Action item: Copy every line in the listing that contains "Notation".

BEGIN Material supplied

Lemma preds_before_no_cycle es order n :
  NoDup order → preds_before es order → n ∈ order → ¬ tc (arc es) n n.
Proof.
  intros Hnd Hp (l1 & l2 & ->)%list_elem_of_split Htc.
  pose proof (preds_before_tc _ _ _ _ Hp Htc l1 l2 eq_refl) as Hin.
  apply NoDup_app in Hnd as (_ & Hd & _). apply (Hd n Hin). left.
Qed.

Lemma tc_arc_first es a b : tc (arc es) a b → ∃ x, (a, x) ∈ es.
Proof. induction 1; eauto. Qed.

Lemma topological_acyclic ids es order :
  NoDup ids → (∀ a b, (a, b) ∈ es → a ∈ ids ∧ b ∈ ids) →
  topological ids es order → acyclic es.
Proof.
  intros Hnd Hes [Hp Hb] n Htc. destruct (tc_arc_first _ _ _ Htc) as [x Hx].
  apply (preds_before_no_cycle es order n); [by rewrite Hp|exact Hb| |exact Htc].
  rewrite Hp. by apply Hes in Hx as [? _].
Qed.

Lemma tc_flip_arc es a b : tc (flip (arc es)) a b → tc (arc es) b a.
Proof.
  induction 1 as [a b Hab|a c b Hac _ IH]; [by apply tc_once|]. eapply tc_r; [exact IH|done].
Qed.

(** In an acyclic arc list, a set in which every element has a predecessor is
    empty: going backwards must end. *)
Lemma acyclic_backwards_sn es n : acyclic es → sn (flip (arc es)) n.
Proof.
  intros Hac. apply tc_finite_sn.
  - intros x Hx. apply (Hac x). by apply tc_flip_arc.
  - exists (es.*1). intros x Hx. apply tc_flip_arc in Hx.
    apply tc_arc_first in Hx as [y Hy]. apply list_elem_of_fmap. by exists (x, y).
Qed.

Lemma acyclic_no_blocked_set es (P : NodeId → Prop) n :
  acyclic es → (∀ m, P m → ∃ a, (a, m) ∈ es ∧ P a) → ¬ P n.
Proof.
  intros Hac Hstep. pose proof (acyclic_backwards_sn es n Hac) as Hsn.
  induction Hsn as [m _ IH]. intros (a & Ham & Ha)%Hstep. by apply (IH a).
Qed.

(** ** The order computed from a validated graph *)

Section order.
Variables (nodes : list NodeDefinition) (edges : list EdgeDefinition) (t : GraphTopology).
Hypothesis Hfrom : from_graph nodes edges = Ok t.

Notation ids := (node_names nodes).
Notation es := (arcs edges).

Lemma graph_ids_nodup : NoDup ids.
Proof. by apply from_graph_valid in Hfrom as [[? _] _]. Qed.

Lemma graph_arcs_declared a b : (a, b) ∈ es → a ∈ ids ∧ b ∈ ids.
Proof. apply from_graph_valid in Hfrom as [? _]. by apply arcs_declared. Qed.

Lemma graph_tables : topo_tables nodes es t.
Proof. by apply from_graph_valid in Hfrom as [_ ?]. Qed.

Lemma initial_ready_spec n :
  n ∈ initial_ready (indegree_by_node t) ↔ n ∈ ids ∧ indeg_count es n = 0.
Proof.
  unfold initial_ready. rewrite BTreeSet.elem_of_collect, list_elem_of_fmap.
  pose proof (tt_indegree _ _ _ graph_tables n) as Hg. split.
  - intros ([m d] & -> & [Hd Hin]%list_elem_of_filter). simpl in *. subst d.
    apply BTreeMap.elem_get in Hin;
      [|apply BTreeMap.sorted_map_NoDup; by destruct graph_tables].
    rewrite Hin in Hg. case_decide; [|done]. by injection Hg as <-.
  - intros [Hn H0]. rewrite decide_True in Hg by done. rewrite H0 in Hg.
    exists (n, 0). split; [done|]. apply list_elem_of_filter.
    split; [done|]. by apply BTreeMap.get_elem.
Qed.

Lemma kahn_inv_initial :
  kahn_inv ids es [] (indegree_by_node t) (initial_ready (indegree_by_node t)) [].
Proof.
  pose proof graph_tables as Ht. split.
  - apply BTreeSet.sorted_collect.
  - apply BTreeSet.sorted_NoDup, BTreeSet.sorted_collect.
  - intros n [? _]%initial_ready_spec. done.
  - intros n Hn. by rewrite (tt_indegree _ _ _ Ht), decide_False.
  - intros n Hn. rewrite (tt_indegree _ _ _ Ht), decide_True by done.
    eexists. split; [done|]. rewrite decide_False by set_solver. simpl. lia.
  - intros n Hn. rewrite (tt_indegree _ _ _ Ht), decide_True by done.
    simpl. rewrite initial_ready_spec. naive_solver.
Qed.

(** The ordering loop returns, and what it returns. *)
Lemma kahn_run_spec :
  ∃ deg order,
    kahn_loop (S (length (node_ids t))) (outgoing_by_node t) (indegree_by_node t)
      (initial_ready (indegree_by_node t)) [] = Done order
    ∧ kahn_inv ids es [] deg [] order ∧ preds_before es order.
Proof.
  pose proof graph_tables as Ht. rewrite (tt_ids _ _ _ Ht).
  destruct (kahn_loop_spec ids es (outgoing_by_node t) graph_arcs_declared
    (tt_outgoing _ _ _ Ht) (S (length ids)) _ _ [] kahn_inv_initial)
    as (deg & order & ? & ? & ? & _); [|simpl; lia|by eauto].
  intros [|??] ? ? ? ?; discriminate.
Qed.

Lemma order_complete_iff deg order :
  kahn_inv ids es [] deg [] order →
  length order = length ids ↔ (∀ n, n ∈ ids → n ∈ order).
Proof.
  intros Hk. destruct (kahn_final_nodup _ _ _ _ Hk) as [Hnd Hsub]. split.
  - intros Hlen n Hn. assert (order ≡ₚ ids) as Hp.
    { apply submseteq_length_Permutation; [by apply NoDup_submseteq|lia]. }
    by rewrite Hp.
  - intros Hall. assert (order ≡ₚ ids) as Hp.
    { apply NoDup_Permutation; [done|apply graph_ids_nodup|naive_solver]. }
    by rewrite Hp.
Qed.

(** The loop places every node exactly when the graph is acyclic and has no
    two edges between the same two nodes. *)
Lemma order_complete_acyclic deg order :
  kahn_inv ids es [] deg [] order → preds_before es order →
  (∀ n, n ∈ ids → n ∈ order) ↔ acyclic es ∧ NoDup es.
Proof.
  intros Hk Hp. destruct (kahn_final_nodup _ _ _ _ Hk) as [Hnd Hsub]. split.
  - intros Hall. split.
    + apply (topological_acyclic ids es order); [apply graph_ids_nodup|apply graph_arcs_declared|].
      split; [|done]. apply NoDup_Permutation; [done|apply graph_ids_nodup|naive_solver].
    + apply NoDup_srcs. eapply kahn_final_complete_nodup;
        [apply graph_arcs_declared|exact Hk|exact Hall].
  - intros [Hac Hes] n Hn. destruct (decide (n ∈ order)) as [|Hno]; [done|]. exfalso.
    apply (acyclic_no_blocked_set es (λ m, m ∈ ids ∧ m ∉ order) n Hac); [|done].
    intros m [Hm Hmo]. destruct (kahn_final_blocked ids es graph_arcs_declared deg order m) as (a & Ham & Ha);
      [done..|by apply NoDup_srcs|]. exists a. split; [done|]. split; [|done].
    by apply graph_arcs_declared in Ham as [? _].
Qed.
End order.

END Material supplied

Your response:
Notation ids := (node_names nodes).
Notation es := (arcs edges).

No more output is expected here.